Every day, I'm surprised when someone else doesn't do it.
 
ok well kicking oneself in the ass is probably hard if you are not two persons:)
 
> When people talk about traveling to the past, they worry about radically changing the present by doing something small, but barely anyone in the present really thinks that they can radically change the future by doing something small. -- @TheWeirdWorld
6
 
@AdmBorkBork Shower thought I had a lot was what's the minimum amount of kinetic energy it takes to create a parallel dimension
 
7:29 PM
@Veskah The minimum is probably very negative.
 
0
Q: I reverse the source code, you negate the input!

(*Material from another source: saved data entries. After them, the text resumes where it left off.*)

(** [_parse_expression_references] *)
Definition _parse_expression_references (connection_id : json) (expression_text : json)
  : Result json :=
  match py_in "thisComp.layer" expression_text with
  | Raise e => Raise e
  | Ok has_layer =>
      let references := if has_layer then [layer_reference] else [] in
      match py_in "effect(" expression_text with
      | Raise e => Raise e
      | Ok has_effect =>
          Ok (JArr (if has_effect then references ++ [effect_reference] else references))
      end
  end.

(** The truth value of a JSON value in an [if]. *)
Definition truthy (v : json) : bool :=
  match v with
  | JNull => false
  | JBool b => b
  | JInt z => negb (bool_decide (z = 0))
  | JFloat q => negb (Qeq_bool q 0)
  | JStr s => negb (bool_decide (s = ""))
  | JArr items => negb (bool_decide (items = []))
  | JObj fields => negb (bool_decide (fields = []))
  end.

(** [v[0]]: the first item of a list, the first character of a string; a
    dict read from JSON has no key 0, and the other values cannot be
    indexed. *)
Definition py_index0 (v : json) : Result json :=
  match v with
  | JArr (item :: _) => Ok item
  | JStr (String c _) => Ok (JStr (String c EmptyString))
  | JArr [] => Raise (IndexError "list index out of range")
  | JStr EmptyString => Raise (IndexError "string index out of range")
  | JObj _ => Raise (KeyErrorInt 0)
  | _ => Raise (TypeError ("'" +:+ type_name v +:+ "' object is not subscriptable"))
  end.

Section WithWorld.
Variable world : World.

Definition query (q : Query) : M (list json) := fun s =>
  (client_query world q,
   {| current_connection_id := current_connection_id s; log := log s;
      queries := q :: queries s |}).

(** [json.loads(r)] on an item of an answer: a text is parsed, anything else
    refused. *)
Definition loads (r : json) : Result json :=
  match r with
  | JStr text => json_loads world text
  | _ => Raise (TypeError ("the JSON object must be str, bytes or bytearray, not "
                           +:+ type_name r))
  end.

(** [get_connection]: the global is assigned the first item of the answer,
    whatever it is, and returned. *)
Definition get_connection : M json := fun s =>
  match current_connection_id s with
  | JNull =>
      (response ← query HelixInit;
       c ← match response with
           | c :: _ => mret c
           | [] => raise (IndexError "list index out of range")
           end;
       set_connection c;;
       logger INFO (MsgInitialized c);;
       mret c) s
  | c => (Ok c, s)
  end.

AdámBlatant rip-off of a rip-off. Go upvote those! Your task, if you wish to accept it, is to write a program/function that outputs/returns its integer input/argument. The tricky part is that if I reverse your source code, the output must be the original integer negated. Examples Let's say your so...

 
8:05 PM
 
@NewMainPosts @Adám Does reverse to ?
 
@J.Sallé No, of course not!
 
Q: Can input (for a general challenge) be taken in a command line flag? E.g. passing the flag --flag=<input>?
 
@Adám It was supposed to be kind of a joke but I genuinely got worried about that after asking
 
8:12 PM
@cairdcoinheringaahing why not
@cairdcoinheringaahing if there is no entry yet add it to the defaults question on meta and let people vote
 
CMC: Given n > 1, output an @ followed by n^2 - 2 dots (.) (Example: 4 -> @..............)
 
@cairdcoinheringaahing
 
@flawr Yep :P It's 2 bytes in a language I'm working on
 
@cairdcoinheringaahing Dyalog APL, 20 bytes: ('@','.'⍴⍨2-⍨(⊢*∘2))
 
8:27 PM
@J.Sallé I have 13
@J.Sallé (⊢*∘2) is just ×⍨, no?
 
@cairdcoinheringaahing 2 bytes in Levels: "@. Takes input in the flag --size=n :P
 
@J.Sallé That's 18, btw.
 
8:49 PM
@Adám indeed, and I also counted the outer parens because of TIO hahahahah
I was in a rush though, I'll check it out later
 
@J.Sallé Why "because of TIO"?
 
@Adám It said 20 characters because I forgot to remove the outer parens
 
@HenriqueLemesBaron Hello! Welcome to TNB!
 
@HenriqueLemesBaron Hi.
 
 
1 hour later…
10:00 PM
@cairdcoinheringaahing Dyalog APL, 13 bytes: '@',2↓'.'⍴⍨×⍨
 
@EriktheOutgolfer Nice. I had '@.'/⍨1,¯2+×⍨ which could be argued as a more APLish way to do it. Certainly going to be faster.
 
@Adám lol yours is 73% faster for input 500
and 87% faster for 1000, yeah looks like there's a whole different time complexity
 
@EriktheOutgolfer Yours should be O(3n²) while mine should be O(n²).
 
@Adám then yours should generally be ~66.7% faster, but it looks like the percentage converges to something greater
 
10:16 PM
Hello!
 
@EriktheOutgolfer Odd. Each of '.'⍴⍨ and 2↓ and '@', is n² since ≈n² bytes need to be written for each. I have only '@.'/⍨ writing ≈n² bytes. What am I missing here?
@JL2210 Welcome!
 
@Adám maybe the internal processing?
 
So, I'm getting started with Code Golf. I have some experience with the Stack Exchange network (I'm a regular on Stack Overflow), but Code Golf is wildly different. Where should I start?
 
Just try some challenges. Active is an alright place
 
10:20 PM
Do we not have a guide page on Meta for newcomers‽
@JL2210 Which language(s) do you use?
26
Q: Community FAQ for Programming Puzzles & Code Golf

DoorknobCommunity FAQ For the Programming Puzzles & Code Golf site For official guidance from Stack Exchange, visit the Help Center. Posting Challenges/Solutions How can I incorporate good-looking mathematical exposition into my question/answer? Posting Challenges What details should always be ...

 
C
 
137
Q: Tips for golfing in C

CaseyWhat general tips do you have for golfing in C? I'm looking for ideas that can be applied to code golf problems in general that are at least somewhat specific to C (e.g. "remove comments" is not an answer). Please post one tip per answer. Also, please include if your tip applies to C89 and/or C99...

 
11:03 PM
@JL2210 Learn a few wacky esolangs and have fun!